START EXTRACTED ENTRIES
(** [rb_insert_color] after [rb_link_node]. *)
Lemma rb_insert_color_run st k x :
  zrep st k (N Red L x L) -> is_rb (plug k L) ->
  exists st' t, rb_insert_color x st = Some (tt, st') /\ zrep st' [] t /\ is_rb t /\
    inorder t = cleft k ++ x :: cright k.
Proof.
  intros Hz Hrb. destruct (plug_crb _ _ Hrb) as (c & n & Hl & Hk). inversion Hl; subst.
  unfold rb_insert_color. erewrite bind_run by done.
  destruct (insert_loop_run (S (size (nodes st))) st k 0 L x L) as (st1 & t & c & m & Hr & Hz1 & Hi & Ht);
    [done|eauto with rb|done| |].
  { pose proof (zrep_fuel _ _ _ Hz). lia. }
  erewrite bind_run by done. rewrite inorder_plug in Hi. cbn in Hi.
  destruct t as [|c1 l1 y r1]; [by destruct (cleft k)|].
  pose proof Hz1 as [_ Hc1 _ _]. cbn in Hc1. erewrite bind_run by done. rewrite Hc1.
  destruct (rb_set_black_run _ _ _ _ _ _ Hz1) as (st2 & Hr2 & Hz2).
  exists st2, (N Black l1 y r1). split_and!; [done|done| |done].
  inversion Ht; subst; eexists; eauto with rb.
Qed.

(** Linking a fresh node at the hole [k] and rebalancing. *)
Lemma rb_insert_run st k x :
  zrep st k L -> is_rb (plug k L) -> valid x -> x ∉ cids k ->
  exists st' t, (rb_link_node x (cptr k) (link_of k) ;; rb_insert_color x) st = Some (tt, st') /\
    zrep st' [] t /\ is_rb t /\ inorder t = cleft k ++ x :: cright k.
Proof.
  intros Hz Hrb Hx Hxk. destruct (rb_link_node_run _ _ _ Hz Hx Hxk) as (st1 & Hr & Hz1).
  erewrite bind_run by done. by apply rb_insert_color_run.
Qed.

Lemma change_child_sym parent old new st :
  (if parent =? 0 then set_root new
   else pn ← load parent;
        if old =? rb_left pn then set_left parent new else set_right parent new) st
  = change_child parent old new st.
Proof.
  unfold change_child. destruct (parent =? 0); [done|]. unfold mbind, M_bind.
  destruct (load parent st) as [[pn st']|]; [|done]. by rewrite Z.eqb_sym.
Qed.

Lemma rb_replace_node_run st k c l x r y :
  zrep st k (N c l x r) -> valid y -> y ∉ cids k ++ inorder (N c l x r) ->
  exists st', rb_replace_node x y st = Some (tt, st') /\ zrep st' k (N c l y r).
Proof.
  intros Hz Hy Hyk. pose proof (zrep_aligned _ _ _ Hz) as Hpa.
  destruct (zrep_valid _ _ _ _ _ _ Hz) as [Hxa Hx0]. destruct Hy as [Hya Hy0].
  destruct Hz as [(Hx & Hl & Hr) Hc Hn Hv].
  pose proof Hn as Hn0. cbn in Hn. rewrite NoDup_app, NoDup_app, NoDup_cons in Hn.
  destruct Hn as (Hnk & Hdk & Hnl & Hdl & Hxr & Hnr).
  cbn in Hv. rewrite !Forall_app, Forall_cons in Hv. destruct Hv as (Hvk & Hvl & _ & Hvr).
  assert ((y ∉ cids k) /\ (y ∉ inorder l) /\ (y ∉ inorder r) /\ y <> x) as (Hyk' & Hyl & Hyr & Hyx)
    by (cbn in Hyk; set_solver +Hyk).
  assert (x ∉ cids k) as Hxk by (intros Hq; apply (Hdk x Hq); cbn; set_solver +).
  assert (x ∉ inorder l) as Hxl by (intros Hq; apply (Hdl x Hq); set_solver +).
  destruct (change_child_run st k x y) as (st1 & Hr1 & Hc1 & Hs1); [done..|].
  destruct (reparent_run st1 x y l) as (st2 & Hr2 & Hl2 & Hrt2 & Hs2); [|done..|].
  { eapply rep_frame; [done|]. intros q Hq. apply Hs1. intros Hq'. apply (Hdk q Hq'). set_solver +Hq. }
  destruct (reparent_run st2 x y r) as (st3 & Hr3 & Hr3' & Hrt3 & Hs3); [|done..|].
  { eapply rep_frame; [done|]. intros q Hq. rewrite Hs2, Hs1; [done|..].
    - intros Hq'. apply (Hdk q Hq'). set_solver +Hq.
    - intros Hq'. apply (Hdl q Hq'). set_solver +Hq. }
  assert (nodes st3 !! x = nodes st !! x) as Hx3 by (by rewrite Hs3, Hs2, Hs1).
  eexists. split.
  { unfold rb_replace_node. erewrite bind_run by (by apply load_run).
    cbn [rb_parent_color rb_left rb_right]. rewrite rb_parent_pack by done.
    erewrite bind_run by (by rewrite change_child_sym).
    erewrite bind_run by done. erewrite bind_run by done.
    erewrite bind_run by (apply load_run; by rewrite Hx3). done. }
  assert (forall q, q <> y -> q ∉ inorder r -> q ∉ inorder l ->
    <[y := RbNode (cptr k + colZ c) (tptr r) (tptr l)]> (nodes st3) !! q = nodes st1 !! q) as Hq.
  { intros q ???. rewrite lookup_insert_ne by done. by rewrite Hs3, Hs2. }
  split; cbn.
  - rewrite lookup_insert_eq. split_and!; [done|eapply rep_frame; [done|]..].
    + intros q Hql. rewrite lookup_insert_ne by (intros ->; done). apply Hs3.
      intros Hqr. apply (Hdl q Hql). set_solver +Hqr.
    + intros q Hqr. by rewrite lookup_insert_ne by (intros ->; done).
  - rewrite Hrt3, Hrt2. eapply crep_frame; [done|]. intros q Hqk.
    apply Hq; [by intros ->|intros Hqr; apply (Hdk q Hqk); cbn; set_solver +Hqr..].
  - rewrite !NoDup_app, NoDup_cons. cbn in Hdk. set_solver +Hyk' Hyl Hyr Hdk Hdl Hnk Hnl Hnr.
  - by rewrite !Forall_app, Forall_cons.
Qed.

(** The longest path of a red-black tree. *)
Fixpoint height t : nat := match t with L => 0 | N _ l _ r => S (height l `max` height r) end.

Lemma rbt_size c n t : rbt c n t -> (2 ^ n <= S (length (inorder t)))%nat.
Proof.
  induction 1; cbn -[Nat.pow]; rewrite ?length_app; cbn -[Nat.pow]; [done|lia|].
  rewrite Nat.pow_succ_r'. lia.
Qed.

Lemma rbt_height c n t : rbt c n t -> (height t <= match c with Red => S (2 * n) | Black => 2 * n end)%nat.
Proof. induction 1; cbn; [lia..|]. destruct cl, cr; lia. Qed.

Lemma is_rb_height t : is_rb t -> (height t <= 2 * Nat.log2 (S (length (inorder t))))%nat.
Proof.
  intros [n Ht]. pose proof (rbt_size _ _ _ Ht) as Hs. pose proof (rbt_height _ _ _ Ht).
  apply Nat.log2_le_mono in Hs. rewrite Nat.log2_pow2 in Hs by lia. cbn in *. lia.
Qed.

End whole.

(** ** What the component promises *)
(** [tree_ok st l]: the root pointer of [st] leads to a red-black tree whose
    in-order sequence of nodes is [l]. *)
Definition tree_ok (st : rb_state) (l : list Z) : Prop :=
  exists t, zrep st [] t /\ is_rb t /\ inorder t = l.

(** [link_at st x link parent l l']: [link] is a NULL child pointer of [parent]
    (or the NULL root pointer), and a node [x] stored there turns the sequence
    [l] into [l']. *)
Inductive link_at (st : rb_state) (x : Z) : rb_link -> Z -> list Z -> list Z -> Prop :=
  | at_root : root st = 0 -> link_at st x LinkRoot 0 [] [x]
  | at_left p n l1 l2 : nodes st !! p = Some n -> rb_left n = 0 ->
      link_at st x (LinkLeft p) p (l1 ++ p :: l2) (l1 ++ x :: p :: l2)
  | at_right p n l1 l2 : nodes st !! p = Some n -> rb_right n = 0 ->
      link_at st x (LinkRight p) p (l1 ++ p :: l2) (l1 ++ p :: x :: l2).

Lemma tptr_0 st k t : zrep st k t -> tptr t = 0 -> t = L.
Proof. destruct t; [done|]. intros Hz E. by destruct (zrep_valid _ _ _ _ _ _ Hz) as [_ []]. Qed.

Lemma link_at_hole st x link parent l l' :
  tree_ok st l -> link_at st x link parent l l' -> x ∉ l ->
  exists k, zrep st k L /\ is_rb (plug k L) /\ link = link_of k /\ parent = cptr k /\
    l' = cleft k ++ x :: cright k /\ x ∉ cids k.
Proof.
  intros (t & Hz & Hrb & Hi) Hat Hxl.
  assert (forall k, zrep st k L -> inorder (plug k L) = l -> x ∉ cids k) as Hxk.
  { intros k _ E. rewrite cids_perm. rewrite inorder_plug in E. cbn in E. by rewrite E. }
  destruct Hat as [Hr|p n l1 l2 Hp Hc|p n l1 l2 Hp Hc].
  - pose proof Hz as [_ Hcr _ _]. cbn in Hcr. assert (t = L) as -> by (eapply tptr_0; [done|congruence]).
    exists []. split_and!; done || set_solver +Hxl.
  - destruct (zrep_split _ _ _ _ _ Hz Hi) as (k & c & a & b & -> & Hzk & -> & ->).
    pose proof Hzk as [(Hp' & _) _ _ _]. rewrite Hp' in Hp. simplify_eq. cbn in Hc.
    apply zdn_L in Hzk. apply (tptr_0 _ _ _ Hzk) in Hc as ->.
    exists (Lf c p b :: k). split_and!; try done; [by cbn; rewrite app_nil_r|by apply Hxk].
  - destruct (zrep_split _ _ _ _ _ Hz Hi) as (k & c & a & b & -> & Hzk & -> & ->).
    pose proof Hzk as [(Hp' & _) _ _ _]. rewrite Hp' in Hp. simplify_eq. cbn in Hc.
    apply zdn_R in Hzk. apply (tptr_0 _ _ _ Hzk) in Hc as ->.
    exists (Rf c a p :: k). split_and!; try done; [by cbn; rewrite <-!app_assoc|by apply Hxk].
Qed.

(** C14: linking a fresh node at a NULL child pointer with [rb_link_node] and
    rebalancing with [rb_insert_color] returns, and leaves a red-black tree
    whose sequence has the node at that position and is otherwise unchanged. *)
Theorem rb_insert_correct st x link parent l l' :
  tree_ok st l -> link_at st x link parent l l' -> valid x -> x ∉ l ->
  exists st', (rb_link_node x parent link ;; rb_insert_color x) st = Some (tt, st') /\
    tree_ok st' l'.
Proof.
  intros Hok Hat Hx Hxl.
  destruct (link_at_hole _ _ _ _ _ _ Hok Hat Hxl) as (k & Hz & Hrb & -> & -> & -> & Hxk).
  destruct (rb_insert_run _ _ _ Hz Hrb Hx Hxk) as (st' & t & ? & ? & ? & ?).
  exists st'. split; [done|]. by exists t.
Qed.

(** C1: [rb_erase] of a node of the tree returns, and leaves a red-black tree
    whose sequence is the old one without that node. *)
Theorem rb_erase_correct st l1 x l2 :
  tree_ok st (l1 ++ x :: l2) ->
  exists st', rb_erase x st = Some (tt, st') /\ tree_ok st' (l1 ++ l2).
Proof.
  intros (t & Hz & Hrb & Hi). destruct (rb_erase_run _ _ _ _ _ Hz Hrb Hi) as (st' & t' & ? & ? & ? & ?).
  exists st'. split; [done|]. by exists t'.
Qed.

(** on a tree with sequence [l1 ++ x :: l2], [rb_first] and [rb_last]
    return the ends of the sequence, [rb_next] and [rb_prev] of [x] its
    neighbours (NULL past an end), and none of them changes the tree; no path
    from the root is longer than [2 * log2 (n + 1)] for [n] nodes. *)
Theorem rb_walk_correct st l1 x l2 :
  tree_ok st (l1 ++ x :: l2) ->
  rb_first st = Some (hd0 (l1 ++ x :: l2), st) /\
  rb_last st = Some (last0 (l1 ++ x :: l2), st) /\
  rb_next x st = Some (hd0 l2, st) /\
  rb_prev x st = Some (last0 l1, st) /\
  exists t, zrep st [] t /\ (height t <= 2 * Nat.log2 (S (length (l1 ++ x :: l2))))%nat.
Proof.
  intros (t & Hz & Hrb & Hi). rewrite <-Hi. split_and!.
  - by apply rb_first_run.
  - by apply rb_last_run.
  - by eapply rb_next_run.
  - by eapply rb_prev_run.
  - exists t. split; [done|]. by apply is_rb_height.
Qed.
(** on a consistent merge hash, [elv_rqhash_find] succeeds and keeps the
    hash consistent and every mergeable request as it was; what it returns is a
    hashed mergeable request that ends at [offset], and it returns NULL only
    when there is none. *)
Theorem elv_rqhash_find_correct {D} (s : elv D) offset :
  hash_ok s ->
  exists x s', elv_rqhash_find offset s = Some (x, s') /\ hash_ok s' /\
    (forall y r, rqs s !! y = Some r -> rq_mergeable r = true -> rqs s' !! y = Some r) /\
    (candidate s' offset x \/ (x = 0 /\ forall y, ~ candidate s offset y)).
Proof.
  intros Hok. unfold elv_rqhash_find. erewrite bind_run by done.
  destruct (rqhash_find_loop_run (bucket (queue s) (ELV_HASH_FN offset)) s offset)
    as (x & s' & Hrun & Hok' & Hk & Hres); [done|apply Hok|..].
  { intros x Hx. exists (ELV_HASH_FN offset). by apply (h_bucket _ Hok). }
  exists x, s'. split_and!; [done|done|by intros; eapply Hk; eauto|].
  destruct Hres as [?|[-> Hno]]; [by left|right; split; [done|]].
  intros y (r & Hr & Hh & Hm & Ek). apply (Hno y); [|exists r; split_and!; [apply Hk; auto|done..]].
  unfold ELV_ON_HASH in Hh. destruct (rq_hash r) as [b|] eqn:Eb; [|done].
  apply (h_bucket _ Hok). exists r. split; [done|]. rewrite Eb. f_equal.
  rewrite <-Ek. by apply (h_key _ Hok y).
Qed.

(** ** The dispatch queue *)
(** [L] describes the list memory and the merge hash is consistent. *)
Record core {D} (s : elv D) (L : heads) : Prop := {
  core_lists : lrep (lists s) L;
  core_hash : hash_ok s;
}.

(** What dispatching [x], the request [r], does besides linking it. *)
Record dispatched {D} (s s' : elv D) (x : Z) (r : request) : Prop := {
  d_rqs : rqs s' = <[x := set_rq_hash None r]> (rqs s);
  d_data : elevator_data s' = elevator_data s;
  d_jiffies : jiffies s' = jiffies s;
  d_head : queue_head (queue s') = queue_head (queue s);
  d_nr : nr_sorted (queue s') = u32 (nr_sorted (queue s) - 1);
  d_last : last_merge (queue s') = if last_merge (queue s) =? x then 0 else last_merge (queue s);
}.

Section dispatch_queue.
Context {D : Type}.
Implicit Types (s : elv D) (L : heads) (x : Z) (r : request) (d : list Z).

Lemma on_lists_run {A} (m : M mem A) s a l : m (lists s) = Some (a, l) -> on_lists m s = Some (a, with_lists l s).
Proof. unfold on_lists. by intros ->. Qed.
Lemma on_lists_read {A} (m : M mem A) s a : m (lists s) = Some (a, lists s) -> on_lists m s = Some (a, s).
Proof. unfold on_lists. intros ->. by destruct s. Qed.

(** The part both dispatch functions start with. *)
Definition dequeued x s : elv D :=
  upd_queue (λ q, set_nr_sorted (u32 (nr_sorted q - 1)) q)
    (unhash x (if last_merge (queue s) =? x then upd_queue (set_last_merge 0) s else s)).

Lemma dequeue_run {A} s x r (rest : M (elv D) A) : rqs s !! x = Some r ->
  (forget_last_merge x ;; elv_rqhash_del x ;;
   set_q (λ q, set_nr_sorted (u32 (nr_sorted q - 1)) q) ;; rest) s = rest (dequeued x s).
Proof.
  intros H. unfold dequeued, forget_last_merge.
  assert ((q ← get_q; if last_merge q =? x then set_q (set_last_merge 0) else mret tt) s
    = Some (tt, if last_merge (queue s) =? x then upd_queue (set_last_merge 0) s else s)) as Hr.
  { erewrite bind_run by done. by destruct (last_merge (queue s) =? x). }
  erewrite bind_run by exact Hr.
  erewrite bind_run.
  2:{ apply (elv_rqhash_del_run _ x r). by destruct (last_merge (queue s) =? x). }
  by erewrite bind_run by done.
Qed.

Lemma unhash_fields s x :
  lists (unhash x s) = lists s /\ elevator_data (unhash x s) = elevator_data s /\
  jiffies (unhash x s) = jiffies s /\ queue_head (queue (unhash x s)) = queue_head (queue s) /\
  nr_sorted (queue (unhash x s)) = nr_sorted (queue s) /\
  last_merge (queue (unhash x s)) = last_merge (queue s) /\
  end_sector (queue (unhash x s)) = end_sector (queue s).
Proof. unfold unhash. destruct (rqs s !! x) as [r|]; [|done]. by destruct (rq_hash r). Qed.
Class IOSched {D : Type} (ops : elevator_ops D) (ok : elv D -> heads -> list Z -> Prop) : Prop := {
  sched_core s L pend : ok s L pend -> core s L;
  sched_head s L pend : ok s L pend -> is_Some (L !! queue_head (queue s));
  sched_nodup s L pend : ok s L pend -> NoDup pend;
  sched_stored s L pend x : ok s L pend -> x ∈ pend -> is_Some (rqs s !! x);
  (** [elv_insert] writes the merge hash, [nr_sorted], [last_merge] and the
      flags of a request that is on no list before it adds the request. *)
  sched_frame s s' L pend x r : ok s L pend -> rqs s !! x = Some r -> x ∉ pend ->
    (exists r', rqs s' = <[x := r']> (rqs s)) -> hash_ok s' -> lists s' = lists s ->
    queue_head (queue s') = queue_head (queue s) -> elevator_data s' = elevator_data s ->
    jiffies s' = jiffies s -> ok s' L pend;
  sched_none s L force : ok s L [] ->
    exists s', elevator_dispatch_fn ops force s = Some (0, s') /\ ok s' L [] /\ queue s' = queue s;
  sched_some s L pend d force : ok s L pend -> pend <> [] -> L !! queue_head (queue s) = Some d ->
    exists x pend' d1 d2 s' L', elevator_dispatch_fn ops force s = Some (1, s') /\ ok s' L' pend' /\
      pend ≡ₚ x :: pend' /\ d = d1 ++ d2 /\ queue_head (queue s') = queue_head (queue s) /\
      L' !! queue_head (queue s) = Some (d1 ++ x :: d2) /\
      excess s' pend' = excess s pend /\ (cache_ok s pend -> cache_ok s' pend');
  sched_add s L pend d x r : ok s L pend -> L !! queue_head (queue s) = Some d -> L !! x = Some [] ->
    x ∉ pend -> x <> queue_head (queue s) -> valid x -> rqs s !! x = Some r ->
    exists pend' d' s' L', elevator_add_req_fn ops x s = Some (tt, s') /\ ok s' L' pend' /\
      queue_head (queue s') = queue_head (queue s) /\ L' !! queue_head (queue s) = Some d' /\
      pend' ++ d' ≡ₚ x :: pend ++ d /\ x ∈ pend' /\
      excess s' pend' = u32 (excess s pend - 1) /\ (cache_ok s (x :: pend) -> cache_ok s' pend');
}.

Section generic.
Context {D : Type} (ops : elevator_ops D) (ok : elv D -> heads -> list Z -> Prop) {sched : IOSched ops ok}.
Implicit Types (s : elv D) (L : heads) (pend d : list Z).

Lemma excess_0 s : excess s [] = 0 -> u32 (nr_sorted (queue s)) = 0.
Proof. unfold excess. cbn. by rewrite Z.sub_0_r. Qed.

(** The forced dispatch of [elv_drain_elevator] empties the scheduler. *)
Lemma elv_drain_loop_run fuel s L pend d :
  ok s L pend -> L !! queue_head (queue s) = Some d -> (length pend < fuel)%nat ->
  exists s' L' d', elv_drain_loop ops fuel s = Some (tt, s') /\ ok s' L' [] /\
    queue_head (queue s') = queue_head (queue s) /\ L' !! queue_head (queue s) = Some d' /\
    d' ≡ₚ d ++ pend /\ excess s' [] = excess s pend /\ (cache_ok s pend -> cache_ok s' []).
Proof.
  revert s L pend d. induction fuel as [|fuel IH]; intros s L pend d Hok Hd Hf; [lia|].
  cbn [elv_drain_loop]. destruct (decide (pend = [])) as [->|Hne].
  - destruct (sched_none s L 1 Hok) as (s' & Hrun & Hok' & Eq). exists s', L, d.
    erewrite bind_run by done. unfold excess, cache_ok. rewrite Eq, app_nil_r. done.
  - destruct (sched_some s L pend d 1 Hok Hne Hd)
      as (x & pend' & d1 & d2 & s1 & L1 & Hrun & Hok1 & Hp & -> & Eh & Hd1 & He & Hl).
    destruct (IH s1 L1 pend' (d1 ++ x :: d2)) as (s' & L' & d' & Hr' & Hok' & Eh' & Hd' & Hpd & He' & Hl').
    { done. } { by rewrite Eh. } { rewrite Hp in Hf. cbn in Hf. lia. }
    exists s', L', d'. split_and!.
    + by erewrite bind_run by done.
    + done.
    + by rewrite Eh', Eh.
    + by rewrite Eh in Hd'.
    + rewrite Hpd, Hp. solve_Permutation.
    + by rewrite He', He.
    + auto.
Qed.

Lemma pending_size s L pend : ok s L pend -> (length pend <= size (rqs s))%nat.
Proof.
  intros Hok. rewrite <-(size_dom (rqs s)), <-(size_list_to_set (C:=gset Z)) by by eapply sched_nodup.
  apply subseteq_size. intros q Hq%elem_of_list_to_set. apply elem_of_dom. by eapply sched_stored.
Qed.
END EXTRACTED ENTRIES
#### EXERCISE AIM:
Exactly as written, reproduce the lines of the data above from the first line through the line where "[done|eauto with rb|done| |]." appears.

#### SOLVED PROBLEM:
(** [rb_insert_color] after [rb_link_node]. *)
Lemma rb_insert_color_run st k x :
  zrep st k (N Red L x L) -> is_rb (plug k L) ->
  exists st' t, rb_insert_color x st = Some (tt, st') /\ zrep st' [] t /\ is_rb t /\
    inorder t = cleft k ++ x :: cright k.
Proof.
  intros Hz Hrb. destruct (plug_crb _ _ Hrb) as (c & n & Hl & Hk). inversion Hl; subst.
  unfold rb_insert_color. erewrite bind_run by done.
  destruct (insert_loop_run (S (size (nodes st))) st k 0 L x L) as (st1 & t & c & m & Hr & Hz1 & Hi & Ht);
    [done|eauto with rb|done| |].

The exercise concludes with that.